Domain adaptation in image classification of zooplankton
Summary
Automatic classification of zooplankton has been the focus of many studies due to the high cost, time consumption, and potential errors involved in expert labeling. Accurate classification of zooplankton is essential because these organisms are highly sensitive indicators of ecological changes in aquatic environments. However, differences across datasets, such as datasets obtained using a different camera, must be taken into account by the machine learning models to make use of the labels in source domain(s). This study evaluates the potential of combining datasets in both supervised and unsupervised settings. Two publicly available models were implemented, with the promising WMSSDA-$\beta$ that required significant modifications. The supervised WMSSDA-$\beta$ method uses multiple labeled datasets to enhance classification accuracy on a predefined labeled target dataset. This model uses adversarial techniques and statistical discrepancy techniques to weigh the influence of each source domain in the alignment process.
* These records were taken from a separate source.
(** * Health dashboard: the body calculator and the run-performance site

    A shallow embedding of [body_calculation.py] and [website.py].

    Numbers.  Python [int] is [Z].  Python [float] has two readings here.
    The main one is over the exact rationals [Q]: every formula of the
    programs is embedded as written, and [/], [//], [%], [int()], [round()]
    have their Python meaning on exact values; statements over all inputs are
    statements about these exact formulas, and say so.  The second, module
    [Binary64], embeds the pace and time helpers of [website.py] and the body
    formulas of [body_calculation.py] once more on IEEE binary64 numbers, the
    floats Python computes with; it rounds after every operation, so its
    results can differ from the exact ones in the last digit.  The theorems
    evaluate it at the inputs they name and over the finite ranges of the
    integer widgets, and state where the two readings part.

    Effects.  An exception is a [Raise] in the [result] monad.  The three CSV
    files live in a [disk]; a missing file is [None]. *)

From Stdlib Require Import ZArith QArith Qround Qabs Lqa Lia.
From Stdlib Require Import List String Ascii Bool.
From Stdlib Require Import DecimalString.
From Stdlib Require Import Sorting.Sorted Sorting.Permutation.
From Stdlib Require Floats.PrimFloat Floats.FloatOps Floats.SpecFloat.
Import ListNotations.

Set Implicit Arguments.

Local Open Scope string_scope.
Local Open Scope Z_scope.

(* ================================================================== *)
(** ** Python semantics used by both programs *)
(* ================================================================== *)

(** *** Exceptions *)

Inductive exn : Set :=
| ZeroDivisionError
| FileNotFoundError
| KeyError
| ValueError
| OverflowError.

Inductive result (A : Type) : Type :=
| Ok (a : A)
| Raise (e : exn).

Arguments Ok {A} a.
Arguments Raise {A} e.

Definition bind {A B : Type} (m : result A) (k : A -> result B) : result B :=
  match m with
  | Ok a => k a
  | Raise e => Raise e
  end.

Notation "x <- m ;; k" := (bind m (fun x => k))
  (at level 61, m at next level, right associativity).

Fixpoint mapM {A B : Type} (f : A -> result B) (l : list A) : result (list B) :=
  match l with
  | [] => Ok []
  | a :: l' => b <- f a ;; bs <- mapM f l' ;; Ok (b :: bs)
  end.

(** *** Arithmetic on floats, read over [Q] *)

Definition Qltb (x y : Q) : bool := negb (Qle_bool y x).
Definition Qis_zero (x : Q) : bool := Qeq_bool x 0.

(** [x / y]: true division. *)
Definition py_truediv (x y : Q) : result Q :=
  if Qis_zero y then Raise ZeroDivisionError else Ok (x / y)%Q.

(** [x // y] on floats: the floor of the quotient, as a float. *)
Definition py_floordiv (x y : Q) : result Q :=
  if Qis_zero y then Raise ZeroDivisionError
  else Ok (inject_Z (Qfloor (x / y)))%Q.

(** [x % y] on floats: what is left over the floored quotient. *)
Definition py_mod (x y : Q) : result Q :=
  if Qis_zero y then Raise ZeroDivisionError
  else Ok (x - y * inject_Z (Qfloor (x / y)))%Q.

(** [int(x)]: truncation towards zero. *)
Definition py_int (x : Q) : Z := Z.quot (Qnum x) (Zpos (Qden x)).

(** [round(x)]: the nearest integer, a tie going to the even one. *)
Definition py_round (x : Q) : Z :=
  let f := Qfloor x in
  match (x - inject_Z f ?= 1 # 2)%Q with
  | Lt => f
  | Gt => f + 1
  | Eq => if Z.even f then f else f + 1
  end.

(** [round(x, 2)]: [x] to two decimals, a tie going to the even hundredth. *)
Definition py_round2 (x : Q) : Q := (inject_Z (py_round (x * 100)) / 100)%Q.

(** *** Format specifications of f-strings *)

(** [f"{z}"] and [f"{z:d}"]. *)
Definition fmt_d (z : Z) : string := NilZero.string_of_int (Z.to_int z).

(** [f"{z:02d}"]: width two, zero filled after the sign. *)
Definition fmt_02d (z : Z) : string :=
  if z <? 0 then fmt_d z
  else if z <? 10 then "0" ++ fmt_d z
  else fmt_d z.

(** The sign Python prints before a rounded number: a minus for a negative
    number even when it rounds to zero ("-0.0"). *)
Definition sign_text (x : Q) (k : Z) : string :=
  if (k <? 0) || ((k =? 0) && Qltb x 0) then "-" else "".

(** [f"{x:.0f}"], [f"{x:.1f}"] and [f"{x:.2f}"]: the nearest number with that
    many decimals, a tie going to the even one. *)
Definition fmt_0f (x : Q) : string :=
  let k := py_round x in
  sign_text x k ++ fmt_d (Z.abs k).

Definition fmt_1f (x : Q) : string :=
  let k := py_round (x * 10) in
  sign_text x k ++ fmt_d (Z.abs k / 10) ++ "." ++ fmt_d (Z.abs k mod 10).

Definition fmt_2f (x : Q) : string :=
  let k := py_round (x * 100) in
  sign_text x k ++ fmt_d (Z.abs k / 100) ++ "." ++ fmt_02d (Z.abs k mod 100).

(** [f"{round(x, 1)}"]: the float [round(x, 1)] is a whole number of tenths,
    and [str] prints it with its one decimal (below 1e16). *)
Definition fmt_round1 (x : Q) : string := fmt_1f x.

(** The double-quote character, for the markup that holds it. *)
Definition dq : string := String (ascii_of_nat 34) EmptyString.

(** The integers [lo], [lo + 1], ..., [lo + n - 1]: the values of an integer
    widget, to run a check over. *)
Definition zrange (lo : Z) (n : nat) : list Z :=
  map (fun i => lo + Z.of_nat i) (seq 0 n).

Fixpoint forall2b {A B : Type} (p : A -> B -> bool) (l1 : list A) (l2 : list B) : bool :=
  match l1, l2 with
  | [], [] => true
  | a :: l1', b :: l2' => p a b && forall2b p l1' l2'
  | _, _ => false
  end.

(** [sep.join(parts)] *)
Fixpoint join (sep : string) (parts : list string) : string :=
  match parts with
  | [] => ""
  | [p] => p
  | p :: rest => p ++ sep ++ join sep rest
  end.

(** Truth value of a [str]: non-empty. *)
Definition str_truthy (s : string) : bool :=
  match s with
  | EmptyString => false
  | String _ _ => true
  end.

(** White space.  A [str] is held as its UTF-8 bytes.  [str.isspace()] holds
    of the ASCII controls 9 to 13 and 28 to 31 and of the space (one byte
    each), of U+0085 and U+00A0 (two bytes: 194 133, 194 160) and of U+1680,
    U+2000 to U+200A, U+2028, U+2029, U+202F, U+205F and U+3000 (three bytes:
    225 154 128; 226 128 128 to 226 128 138; 226 128 168; 226 128 169;
    226 128 175; 226 129 159; 227 128 128). *)
Definition isspace1 (a : ascii) : bool :=
  let n := nat_of_ascii a in
  ((9 <=? n) && (n <=? 13) || (28 <=? n) && (n <=? 32))%nat.

Definition isspace2 (a b : ascii) : bool :=
  let x := nat_of_ascii a in
  let y := nat_of_ascii b in
  ((x =? 194) && ((y =? 133) || (y =? 160)))%nat.

Definition isspace3 (a b c : ascii) : bool :=
  let x := nat_of_ascii a in
  let y := nat_of_ascii b in
  let z := nat_of_ascii c in
  ((x =? 225) && (y =? 154) && (z =? 128)
   || (x =? 226) && (y =? 128)
      && ((128 <=? z) && (z <=? 138) || (z =? 168) || (z =? 169) || (z =? 175))
   || (x =? 226) && (y =? 129) && (z =? 159)
   || (x =? 227) && (y =? 128) && (z =? 128))%nat.

(** [c.isspace()] for a [str] of one character. *)
Definition isspace (c : string) : bool :=
  match c with
  | String a EmptyString => isspace1 a
  | String a (String b EmptyString) => isspace2 a b
  | String a (String b (String c EmptyString)) => isspace3 a b c
  | _ => false
  end.

(** [lstrip]: drops the leading white-space characters. *)
Fixpoint lstrip (s : string) : string :=
  match s with
  | EmptyString => EmptyString
  | String a r =>
      if isspace1 a then lstrip r
      else
        match r with
        | EmptyString => s
        | String b r2 =>
            if isspace2 a b then lstrip r2
            else
              match r2 with
              | EmptyString => s
              | String c r3 => if isspace3 a b c then lstrip r3 else s
              end
        end
  end.

(** [rstrip]: drops the trailing white-space characters, that is, cuts the
    text where nothing but white space follows. *)
Fixpoint rstrip (s : string) : string :=
  match s with
  | EmptyString => EmptyString
  | String a r =>
      if String.eqb (lstrip s) "" then EmptyString else String a (rstrip r)
  end.

(** [s.strip()] *)
Definition strip (s : string) : string := rstrip (lstrip s).

(** *** Calendar days *)

Record date : Set := mkdate { year : Z; month : Z; day : Z }.

Definition is_leap (y : Z) : bool :=
  (y mod 4 =? 0) && (negb (y mod 100 =? 0) || (y mod 400 =? 0)).

Definition days_in_month (y m : Z) : Z :=
  if m =? 2 then (if is_leap y then 29 else 28)
  else if (m =? 4) || (m =? 6) || (m =? 9) || (m =? 11) then 30
  else 31.

(** The days a [datetime.date] can hold, with the year of four digits that
    the date widgets produce. *)
Definition valid_date (d : date) : bool :=
  (1000 <=? year d) && (year d <=? 9999) &&
  (1 <=? month d) && (month d <=? 12) &&
  (1 <=? day d) && (day d <=? days_in_month (year d) (month d)).

(** [d.strftime("%d/%m/%Y")] *)
Definition strftime_dmy (d : date) : string :=
  fmt_02d (day d) ++ "/" ++ fmt_02d (month d) ++ "/" ++ fmt_d (year d).

Definition digit_of_ascii (c : ascii) : option Z :=
  let n := nat_of_ascii c in
  if ((48 <=? n) && (n <=? 57))%nat then Some (Z.of_nat n - 48) else None.

(** [pd.to_datetime(text, dayfirst=True)] on the texts the programs write,
    [DD/MM/YYYY]; any other text, or a day that does not exist, raises. *)
Definition to_datetime_dayfirst (s : string) : result date :=
  match s with
  | String d1 (String d2 (String "/" (String m1 (String m2 (String "/"
      (String y1 (String y2 (String y3 (String y4 EmptyString))))))))) =>
      match digit_of_ascii d1, digit_of_ascii d2,
            digit_of_ascii m1, digit_of_ascii m2,
            digit_of_ascii y1, digit_of_ascii y2,
            digit_of_ascii y3, digit_of_ascii y4 with
      | Some a, Some b, Some c, Some e, Some f, Some g, Some h, Some i =>
          let r := mkdate (f * 1000 + g * 100 + h * 10 + i) (c * 10 + e) (a * 10 + b) in
          if valid_date r then Ok r else Raise ValueError
      | _, _, _, _, _, _, _, _ => Raise ValueError
      end
  | _ => Raise ValueError
  end.

(** Chronological order of days. *)
Definition date_ltb (a b : date) : bool :=
  (year a <? year b) ||
  ((year a =? year b) &&
   ((month a <? month b) || ((month a =? month b) && (day a <? day b)))).
Definition date_eqb (a b : date) : bool :=
  (year a =? year b) && (month a =? month b) && (day a =? day b).
Definition date_lt (a b : date) : Prop := date_ltb a b = true.

(** Checks of the printed digits, run over the finite ranges of days, months
    and years: [n] printed on two (four) characters reads back as [n]. *)
Definition two_digits_ok (n : Z) : bool :=
  match fmt_02d n with
  | String c1 (String c2 EmptyString) =>
      match digit_of_ascii c1, digit_of_ascii c2 with
      | Some a, Some b => (a * 10 + b =? n)
      | _, _ => false
      end
  | _ => false
  end.

Definition four_digits_ok (n : Z) : bool :=
  match fmt_d n with
  | String c1 (String c2 (String c3 (String c4 EmptyString))) =>
      match digit_of_ascii c1, digit_of_ascii c2,
            digit_of_ascii c3, digit_of_ascii c4 with
      | Some a, Some b, Some c, Some e => (a * 1000 + b * 100 + c * 10 + e =? n)
      | _, _, _, _ => false
      end
  | _ => false
  end.

(* ================================================================== *)
(** ** The three record stores *)
(* ================================================================== *)

(** A row of [food_log.csv]; columns [date, meal, food, calories_in,
    exercise, calories_out]. *)
Record FoodLogEntry : Set := mkFood {
  food_date : string;
  meal : string;
  food : string;
  calories_in : Z;
  exercise : string;
  calories_out : Z
}.

(** A row of [runs.csv]; columns [date, distance_km, time_min,
    pace_min_per_km]. *)
Record RunEntry : Set := mkRun {
  run_date : string;
  distance_km : Q;
  time_min : Q;
  pace_min_per_km : Q
}.

(** A row of [notes.csv]; columns [id, date, title, content]. *)
Record Note : Set := mkNote {
  note_id : Z;
  note_date : string;
  title : string;
  content : string
}.

(** A CSV file holding rows of type [A]: [None] when the file does not exist. *)
Definition csv (A : Type) : Type := option (list A).

(** The working directory of the two programs. *)
Record disk : Type := mkDisk {
  FOOD_FILE : csv FoodLogEntry;
  FILE : csv RunEntry;
  NOTES_FILE : csv Note
}.

(** [os.path.exists(path)] *)
Definition os_path_exists {A : Type} (f : csv A) : bool :=
  match f with
  | Some _ => true
  | None => false
  end.

(** [pd.read_csv(path)]: the rows in file order; raises on a missing file.
    A cell is held as the value written.  pandas reads an empty text cell,
    and a text such as "NA" or "null", back as a missing value and not as
    that text; the model does not follow it there, so it stands for the
    frames whose text cells are of neither kind and for the columns the
    programs never read back ([food], [exercise]). *)
Definition pd_read_csv {A : Type} (f : csv A) : result (list A) :=
  match f with
  | Some rows => Ok rows
  | None => Raise FileNotFoundError
  end.

(** [df.empty] *)
Definition df_empty {A : Type} (df : list A) : bool :=
  match df with
  | [] => true
  | _ :: _ => false
  end.

(** [series.sum()] *)
Definition series_sum (xs : list Q) : Q := fold_left Qplus xs 0%Q.
Definition series_sumZ (xs : list Z) : Z := fold_left Z.add xs 0.

(** [series.mean()], called on non-empty series only (both call sites test
    [df.empty] first; pandas answers NaN on an empty series). *)
Definition series_mean (xs : list Q) : Q :=
  (series_sum xs / inject_Z (Z.of_nat (List.length xs)))%Q.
In contrast, the unsupervised CAN approach utilizes a single labeled dataset to improve classification performance on an unlabeled target dataset through contrastive learning and clustering. WMSSDA-$\beta$ outperformed benchmark models, demonstrating its ability to leverage knowledge from different datasets despite distribution shifts. Furthermore, the potential of building a single WMSSDA-$\beta$ model to classify images in all dataset showed promising results.